* Work order
Can you pull out each line of the data below that includes the word "eapply"?

Data to use Start Marker

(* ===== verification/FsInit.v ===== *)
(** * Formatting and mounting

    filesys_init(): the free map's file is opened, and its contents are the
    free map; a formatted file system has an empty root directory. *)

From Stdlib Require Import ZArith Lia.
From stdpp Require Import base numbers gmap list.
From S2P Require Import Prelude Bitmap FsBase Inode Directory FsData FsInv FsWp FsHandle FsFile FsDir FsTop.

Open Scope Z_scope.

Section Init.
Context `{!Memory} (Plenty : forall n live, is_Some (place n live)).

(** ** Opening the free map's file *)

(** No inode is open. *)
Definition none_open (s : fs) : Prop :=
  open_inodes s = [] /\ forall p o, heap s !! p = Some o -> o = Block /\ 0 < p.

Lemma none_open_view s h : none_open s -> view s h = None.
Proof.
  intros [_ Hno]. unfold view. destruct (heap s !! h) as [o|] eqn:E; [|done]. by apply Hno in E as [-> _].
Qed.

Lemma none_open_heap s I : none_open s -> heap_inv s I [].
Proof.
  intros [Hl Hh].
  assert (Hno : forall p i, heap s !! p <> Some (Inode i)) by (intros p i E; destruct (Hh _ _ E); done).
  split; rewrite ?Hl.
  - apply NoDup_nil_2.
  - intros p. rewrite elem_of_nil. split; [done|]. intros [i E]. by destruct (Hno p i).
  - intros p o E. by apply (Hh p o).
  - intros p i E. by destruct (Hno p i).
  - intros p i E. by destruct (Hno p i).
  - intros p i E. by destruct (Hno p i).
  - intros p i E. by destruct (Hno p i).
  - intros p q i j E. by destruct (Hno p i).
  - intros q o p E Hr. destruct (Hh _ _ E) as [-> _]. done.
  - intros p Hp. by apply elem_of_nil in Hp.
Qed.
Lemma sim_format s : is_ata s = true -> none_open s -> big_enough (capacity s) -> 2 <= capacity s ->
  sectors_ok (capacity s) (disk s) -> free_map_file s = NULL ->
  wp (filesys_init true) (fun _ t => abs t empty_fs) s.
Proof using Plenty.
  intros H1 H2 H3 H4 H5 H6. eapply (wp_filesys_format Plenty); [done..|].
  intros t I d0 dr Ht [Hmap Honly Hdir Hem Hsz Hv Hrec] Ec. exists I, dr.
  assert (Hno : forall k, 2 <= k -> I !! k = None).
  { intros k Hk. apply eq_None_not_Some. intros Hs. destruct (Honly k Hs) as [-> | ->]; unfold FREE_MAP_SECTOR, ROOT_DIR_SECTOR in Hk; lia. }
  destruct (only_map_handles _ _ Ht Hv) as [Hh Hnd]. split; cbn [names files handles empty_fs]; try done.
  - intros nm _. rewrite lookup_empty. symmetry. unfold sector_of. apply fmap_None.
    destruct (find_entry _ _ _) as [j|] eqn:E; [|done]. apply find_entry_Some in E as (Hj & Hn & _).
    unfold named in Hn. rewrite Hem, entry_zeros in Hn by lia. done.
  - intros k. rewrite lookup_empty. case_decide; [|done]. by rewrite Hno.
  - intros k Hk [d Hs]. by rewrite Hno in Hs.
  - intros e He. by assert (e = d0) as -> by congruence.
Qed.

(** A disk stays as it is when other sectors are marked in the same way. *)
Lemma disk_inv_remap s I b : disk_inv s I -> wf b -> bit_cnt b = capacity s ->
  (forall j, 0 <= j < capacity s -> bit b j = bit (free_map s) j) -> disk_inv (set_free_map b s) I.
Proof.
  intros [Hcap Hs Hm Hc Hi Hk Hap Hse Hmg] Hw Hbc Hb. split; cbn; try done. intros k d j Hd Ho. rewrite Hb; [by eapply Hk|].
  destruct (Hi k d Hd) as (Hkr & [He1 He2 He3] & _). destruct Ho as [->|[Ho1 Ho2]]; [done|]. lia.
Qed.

Data to use End Marker
Data to use Start Marker

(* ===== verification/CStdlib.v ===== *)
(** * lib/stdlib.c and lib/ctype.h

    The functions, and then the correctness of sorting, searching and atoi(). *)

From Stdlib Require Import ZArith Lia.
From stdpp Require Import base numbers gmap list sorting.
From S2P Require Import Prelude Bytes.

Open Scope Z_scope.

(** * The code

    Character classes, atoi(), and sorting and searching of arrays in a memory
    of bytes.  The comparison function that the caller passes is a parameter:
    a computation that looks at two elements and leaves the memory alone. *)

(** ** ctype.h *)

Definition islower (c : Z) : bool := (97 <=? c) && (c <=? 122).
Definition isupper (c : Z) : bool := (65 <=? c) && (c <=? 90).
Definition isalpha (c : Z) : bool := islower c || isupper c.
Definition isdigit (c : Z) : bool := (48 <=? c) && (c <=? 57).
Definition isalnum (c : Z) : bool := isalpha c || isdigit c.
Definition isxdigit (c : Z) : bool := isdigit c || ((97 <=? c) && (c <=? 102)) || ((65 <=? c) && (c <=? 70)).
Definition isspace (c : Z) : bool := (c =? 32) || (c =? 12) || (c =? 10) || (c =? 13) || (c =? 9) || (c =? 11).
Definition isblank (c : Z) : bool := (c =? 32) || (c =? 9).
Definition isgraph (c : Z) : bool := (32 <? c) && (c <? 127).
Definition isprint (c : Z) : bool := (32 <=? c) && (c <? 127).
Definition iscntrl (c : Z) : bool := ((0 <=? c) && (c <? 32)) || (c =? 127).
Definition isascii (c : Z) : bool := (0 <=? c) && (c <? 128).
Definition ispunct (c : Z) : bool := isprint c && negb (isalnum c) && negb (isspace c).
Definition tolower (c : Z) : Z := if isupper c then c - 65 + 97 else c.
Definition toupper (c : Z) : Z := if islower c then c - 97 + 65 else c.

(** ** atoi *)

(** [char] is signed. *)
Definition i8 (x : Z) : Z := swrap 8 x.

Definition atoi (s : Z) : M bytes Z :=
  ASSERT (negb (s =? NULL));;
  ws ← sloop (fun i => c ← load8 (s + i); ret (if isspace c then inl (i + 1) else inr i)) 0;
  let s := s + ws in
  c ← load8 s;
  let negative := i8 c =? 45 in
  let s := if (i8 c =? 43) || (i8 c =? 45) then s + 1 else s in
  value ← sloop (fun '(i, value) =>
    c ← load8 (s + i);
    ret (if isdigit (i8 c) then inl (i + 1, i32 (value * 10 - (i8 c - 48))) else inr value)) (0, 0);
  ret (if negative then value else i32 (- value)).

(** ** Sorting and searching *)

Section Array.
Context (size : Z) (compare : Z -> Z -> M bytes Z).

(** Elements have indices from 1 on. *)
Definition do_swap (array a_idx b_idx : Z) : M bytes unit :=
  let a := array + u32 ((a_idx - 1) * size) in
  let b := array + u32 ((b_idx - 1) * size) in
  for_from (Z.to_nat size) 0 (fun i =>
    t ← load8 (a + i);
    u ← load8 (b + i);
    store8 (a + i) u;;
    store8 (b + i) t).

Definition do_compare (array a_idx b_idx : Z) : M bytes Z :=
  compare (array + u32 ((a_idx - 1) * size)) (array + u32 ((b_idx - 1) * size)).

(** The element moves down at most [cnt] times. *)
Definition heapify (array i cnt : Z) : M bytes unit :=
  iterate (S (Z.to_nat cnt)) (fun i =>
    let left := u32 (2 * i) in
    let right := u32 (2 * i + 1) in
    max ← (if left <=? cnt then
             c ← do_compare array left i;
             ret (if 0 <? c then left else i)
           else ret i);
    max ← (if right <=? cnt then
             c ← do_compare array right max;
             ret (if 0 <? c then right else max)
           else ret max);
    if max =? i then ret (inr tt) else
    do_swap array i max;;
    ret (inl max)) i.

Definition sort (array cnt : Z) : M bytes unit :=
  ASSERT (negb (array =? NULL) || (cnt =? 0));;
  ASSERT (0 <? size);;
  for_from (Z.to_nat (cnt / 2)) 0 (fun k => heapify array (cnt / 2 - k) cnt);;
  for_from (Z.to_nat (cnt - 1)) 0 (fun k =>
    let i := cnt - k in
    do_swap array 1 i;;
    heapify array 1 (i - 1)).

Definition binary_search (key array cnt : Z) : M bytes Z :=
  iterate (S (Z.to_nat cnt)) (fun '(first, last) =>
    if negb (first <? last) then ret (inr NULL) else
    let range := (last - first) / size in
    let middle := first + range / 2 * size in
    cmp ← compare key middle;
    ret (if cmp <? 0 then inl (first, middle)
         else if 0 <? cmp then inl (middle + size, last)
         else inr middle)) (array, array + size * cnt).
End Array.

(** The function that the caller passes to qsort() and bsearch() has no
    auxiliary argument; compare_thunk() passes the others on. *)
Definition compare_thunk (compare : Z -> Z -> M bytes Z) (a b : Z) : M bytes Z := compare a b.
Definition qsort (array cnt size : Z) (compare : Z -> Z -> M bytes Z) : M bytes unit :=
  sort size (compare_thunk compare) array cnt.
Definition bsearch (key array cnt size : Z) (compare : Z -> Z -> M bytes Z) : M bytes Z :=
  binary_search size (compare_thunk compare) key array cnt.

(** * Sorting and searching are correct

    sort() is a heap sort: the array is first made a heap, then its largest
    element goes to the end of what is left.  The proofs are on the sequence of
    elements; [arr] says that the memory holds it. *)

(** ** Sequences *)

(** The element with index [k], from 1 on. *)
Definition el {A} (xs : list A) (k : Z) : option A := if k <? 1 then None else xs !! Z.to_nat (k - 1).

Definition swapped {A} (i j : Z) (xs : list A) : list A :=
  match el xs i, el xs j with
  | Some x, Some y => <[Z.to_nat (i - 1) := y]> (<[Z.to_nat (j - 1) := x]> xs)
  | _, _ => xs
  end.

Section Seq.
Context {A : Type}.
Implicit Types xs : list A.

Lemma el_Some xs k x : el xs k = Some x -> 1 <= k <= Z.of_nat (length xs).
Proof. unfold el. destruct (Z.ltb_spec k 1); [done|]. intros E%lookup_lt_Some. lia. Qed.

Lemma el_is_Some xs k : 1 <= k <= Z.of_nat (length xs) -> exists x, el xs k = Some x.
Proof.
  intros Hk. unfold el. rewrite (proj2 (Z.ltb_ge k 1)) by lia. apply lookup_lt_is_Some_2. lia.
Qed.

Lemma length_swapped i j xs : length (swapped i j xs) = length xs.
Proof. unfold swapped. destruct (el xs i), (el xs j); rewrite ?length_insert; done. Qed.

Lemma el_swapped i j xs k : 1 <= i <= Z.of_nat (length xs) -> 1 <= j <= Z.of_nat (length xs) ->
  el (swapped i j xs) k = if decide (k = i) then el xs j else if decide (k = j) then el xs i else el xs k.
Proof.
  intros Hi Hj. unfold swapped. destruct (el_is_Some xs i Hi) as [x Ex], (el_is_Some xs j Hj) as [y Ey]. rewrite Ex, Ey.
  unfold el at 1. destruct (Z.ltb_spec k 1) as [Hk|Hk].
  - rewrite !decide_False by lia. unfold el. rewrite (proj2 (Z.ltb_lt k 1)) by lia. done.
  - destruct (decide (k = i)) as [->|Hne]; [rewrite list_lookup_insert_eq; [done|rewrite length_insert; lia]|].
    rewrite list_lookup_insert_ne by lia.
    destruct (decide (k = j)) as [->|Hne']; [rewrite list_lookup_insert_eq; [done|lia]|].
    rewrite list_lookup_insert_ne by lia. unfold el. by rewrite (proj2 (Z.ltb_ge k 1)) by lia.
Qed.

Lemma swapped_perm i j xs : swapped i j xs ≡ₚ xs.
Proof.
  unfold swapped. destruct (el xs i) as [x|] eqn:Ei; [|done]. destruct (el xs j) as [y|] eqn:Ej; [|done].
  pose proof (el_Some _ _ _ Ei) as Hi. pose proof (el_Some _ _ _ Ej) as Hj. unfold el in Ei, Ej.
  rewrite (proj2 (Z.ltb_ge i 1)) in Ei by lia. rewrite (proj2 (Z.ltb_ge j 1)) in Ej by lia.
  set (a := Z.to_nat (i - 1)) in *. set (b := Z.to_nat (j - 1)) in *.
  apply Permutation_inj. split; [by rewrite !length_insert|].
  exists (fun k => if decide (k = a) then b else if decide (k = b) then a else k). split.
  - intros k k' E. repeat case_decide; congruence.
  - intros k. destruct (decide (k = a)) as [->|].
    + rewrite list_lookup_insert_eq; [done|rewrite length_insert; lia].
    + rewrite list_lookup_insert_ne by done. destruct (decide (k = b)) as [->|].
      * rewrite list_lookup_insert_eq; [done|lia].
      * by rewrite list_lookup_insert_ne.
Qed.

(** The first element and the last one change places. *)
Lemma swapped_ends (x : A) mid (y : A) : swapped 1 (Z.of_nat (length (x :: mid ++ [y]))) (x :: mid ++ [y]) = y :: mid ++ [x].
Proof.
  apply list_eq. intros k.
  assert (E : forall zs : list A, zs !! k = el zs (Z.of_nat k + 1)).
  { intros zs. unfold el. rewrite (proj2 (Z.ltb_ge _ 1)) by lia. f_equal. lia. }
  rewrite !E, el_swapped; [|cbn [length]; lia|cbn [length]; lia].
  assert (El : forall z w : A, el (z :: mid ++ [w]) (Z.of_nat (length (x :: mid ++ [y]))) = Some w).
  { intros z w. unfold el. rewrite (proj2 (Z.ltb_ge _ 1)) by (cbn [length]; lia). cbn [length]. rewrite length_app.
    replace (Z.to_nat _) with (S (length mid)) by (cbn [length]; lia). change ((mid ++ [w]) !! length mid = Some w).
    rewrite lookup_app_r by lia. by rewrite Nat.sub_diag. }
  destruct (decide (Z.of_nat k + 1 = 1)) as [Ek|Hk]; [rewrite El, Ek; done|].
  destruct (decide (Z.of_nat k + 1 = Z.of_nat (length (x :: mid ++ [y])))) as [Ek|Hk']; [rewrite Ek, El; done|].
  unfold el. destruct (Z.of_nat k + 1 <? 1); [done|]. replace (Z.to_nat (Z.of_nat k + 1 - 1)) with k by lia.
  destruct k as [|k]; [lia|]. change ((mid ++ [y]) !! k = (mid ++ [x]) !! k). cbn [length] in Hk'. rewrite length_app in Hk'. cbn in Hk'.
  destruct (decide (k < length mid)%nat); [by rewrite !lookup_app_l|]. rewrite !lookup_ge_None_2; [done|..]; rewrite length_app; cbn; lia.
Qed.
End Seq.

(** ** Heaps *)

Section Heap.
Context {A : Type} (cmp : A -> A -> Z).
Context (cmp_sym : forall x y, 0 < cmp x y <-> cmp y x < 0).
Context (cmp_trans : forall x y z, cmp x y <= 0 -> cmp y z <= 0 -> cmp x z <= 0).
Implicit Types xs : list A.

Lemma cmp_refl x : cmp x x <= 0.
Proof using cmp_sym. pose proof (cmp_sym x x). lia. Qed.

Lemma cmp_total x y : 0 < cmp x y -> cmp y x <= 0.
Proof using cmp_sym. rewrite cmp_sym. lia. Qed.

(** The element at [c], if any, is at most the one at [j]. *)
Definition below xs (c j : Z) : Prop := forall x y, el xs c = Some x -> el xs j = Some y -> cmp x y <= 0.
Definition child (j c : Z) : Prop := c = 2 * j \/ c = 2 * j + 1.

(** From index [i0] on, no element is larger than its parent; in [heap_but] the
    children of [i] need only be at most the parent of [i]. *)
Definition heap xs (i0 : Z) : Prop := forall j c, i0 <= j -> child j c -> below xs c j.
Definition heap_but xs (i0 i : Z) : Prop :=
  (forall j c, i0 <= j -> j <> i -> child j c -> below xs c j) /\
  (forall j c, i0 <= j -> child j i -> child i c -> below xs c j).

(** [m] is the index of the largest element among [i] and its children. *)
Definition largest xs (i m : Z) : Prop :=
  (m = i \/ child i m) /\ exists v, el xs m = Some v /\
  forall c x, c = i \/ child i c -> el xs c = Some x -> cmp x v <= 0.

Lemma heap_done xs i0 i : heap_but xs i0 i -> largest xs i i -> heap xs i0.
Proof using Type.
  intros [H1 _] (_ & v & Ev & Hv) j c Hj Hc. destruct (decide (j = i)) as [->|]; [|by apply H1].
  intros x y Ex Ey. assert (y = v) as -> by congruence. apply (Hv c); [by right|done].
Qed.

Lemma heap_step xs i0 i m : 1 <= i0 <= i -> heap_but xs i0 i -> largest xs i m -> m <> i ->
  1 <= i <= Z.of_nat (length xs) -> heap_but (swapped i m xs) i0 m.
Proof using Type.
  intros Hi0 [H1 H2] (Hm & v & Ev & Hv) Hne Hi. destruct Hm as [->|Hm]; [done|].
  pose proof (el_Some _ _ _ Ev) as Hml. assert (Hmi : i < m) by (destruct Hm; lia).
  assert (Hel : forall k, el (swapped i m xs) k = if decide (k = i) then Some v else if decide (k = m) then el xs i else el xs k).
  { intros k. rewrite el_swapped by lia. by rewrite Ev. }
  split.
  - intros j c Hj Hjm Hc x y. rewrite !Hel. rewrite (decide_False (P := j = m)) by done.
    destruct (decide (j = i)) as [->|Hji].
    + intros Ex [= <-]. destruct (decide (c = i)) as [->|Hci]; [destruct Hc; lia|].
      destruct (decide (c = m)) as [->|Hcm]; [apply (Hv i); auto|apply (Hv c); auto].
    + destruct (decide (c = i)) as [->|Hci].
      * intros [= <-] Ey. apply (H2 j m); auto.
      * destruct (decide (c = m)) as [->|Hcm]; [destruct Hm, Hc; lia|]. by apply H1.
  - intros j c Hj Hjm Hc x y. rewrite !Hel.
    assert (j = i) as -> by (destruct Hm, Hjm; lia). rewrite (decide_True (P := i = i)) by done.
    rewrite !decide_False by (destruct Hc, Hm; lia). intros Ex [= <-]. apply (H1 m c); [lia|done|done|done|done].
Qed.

Data to use End Marker

* Task solution
  intros H1 H2 H3 H4 H5 H6. eapply (wp_filesys_format Plenty); [done..|].
  intros [Hcap Hs Hm Hc Hi Hk Hap Hse Hmg] Hw Hbc Hb. split; cbn; try done. intros k d j Hd Ho. rewrite Hb; [by eapply Hk|].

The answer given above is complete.